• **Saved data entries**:
======
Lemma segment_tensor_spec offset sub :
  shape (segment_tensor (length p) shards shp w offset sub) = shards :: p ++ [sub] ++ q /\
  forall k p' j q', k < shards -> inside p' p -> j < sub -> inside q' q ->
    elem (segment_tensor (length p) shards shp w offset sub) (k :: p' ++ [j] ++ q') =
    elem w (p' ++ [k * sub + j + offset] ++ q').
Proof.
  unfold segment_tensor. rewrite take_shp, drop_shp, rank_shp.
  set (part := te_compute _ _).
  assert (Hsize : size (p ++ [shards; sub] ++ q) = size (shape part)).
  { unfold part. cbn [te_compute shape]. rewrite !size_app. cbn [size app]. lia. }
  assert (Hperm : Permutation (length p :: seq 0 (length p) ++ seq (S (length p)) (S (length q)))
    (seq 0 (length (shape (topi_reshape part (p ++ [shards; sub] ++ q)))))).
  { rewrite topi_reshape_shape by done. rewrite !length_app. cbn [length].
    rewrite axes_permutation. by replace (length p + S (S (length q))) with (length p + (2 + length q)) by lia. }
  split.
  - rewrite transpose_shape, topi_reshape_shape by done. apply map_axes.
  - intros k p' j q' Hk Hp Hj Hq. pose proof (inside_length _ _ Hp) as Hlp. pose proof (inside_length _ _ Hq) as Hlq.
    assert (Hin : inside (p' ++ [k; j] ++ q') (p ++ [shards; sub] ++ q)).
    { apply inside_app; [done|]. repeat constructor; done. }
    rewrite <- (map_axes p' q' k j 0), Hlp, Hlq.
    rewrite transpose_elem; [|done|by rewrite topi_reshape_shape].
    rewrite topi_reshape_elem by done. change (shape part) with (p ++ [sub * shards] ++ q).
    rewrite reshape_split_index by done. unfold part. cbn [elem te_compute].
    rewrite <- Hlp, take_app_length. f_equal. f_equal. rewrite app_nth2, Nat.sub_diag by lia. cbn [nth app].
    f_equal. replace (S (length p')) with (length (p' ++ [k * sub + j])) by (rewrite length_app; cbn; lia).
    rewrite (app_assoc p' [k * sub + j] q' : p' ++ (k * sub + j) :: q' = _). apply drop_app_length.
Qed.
======
• **Task item**: Which lines above run from the one containing "assert (Hsize : size" down to the one containing "(seq 0 (length"? Repeat exactly those, both ends included, and nothing else.

• **Task solution**:
  assert (Hsize : size (p ++ [shards; sub] ++ q) = size (shape part)).
  { unfold part. cbn [te_compute shape]. rewrite !size_app. cbn [size app]. lia. }
  assert (Hperm : Permutation (length p :: seq 0 (length p) ++ seq (S (length p)) (S (length q)))
    (seq 0 (length (shape (topi_reshape part (p ++ [shards; sub] ++ q)))))).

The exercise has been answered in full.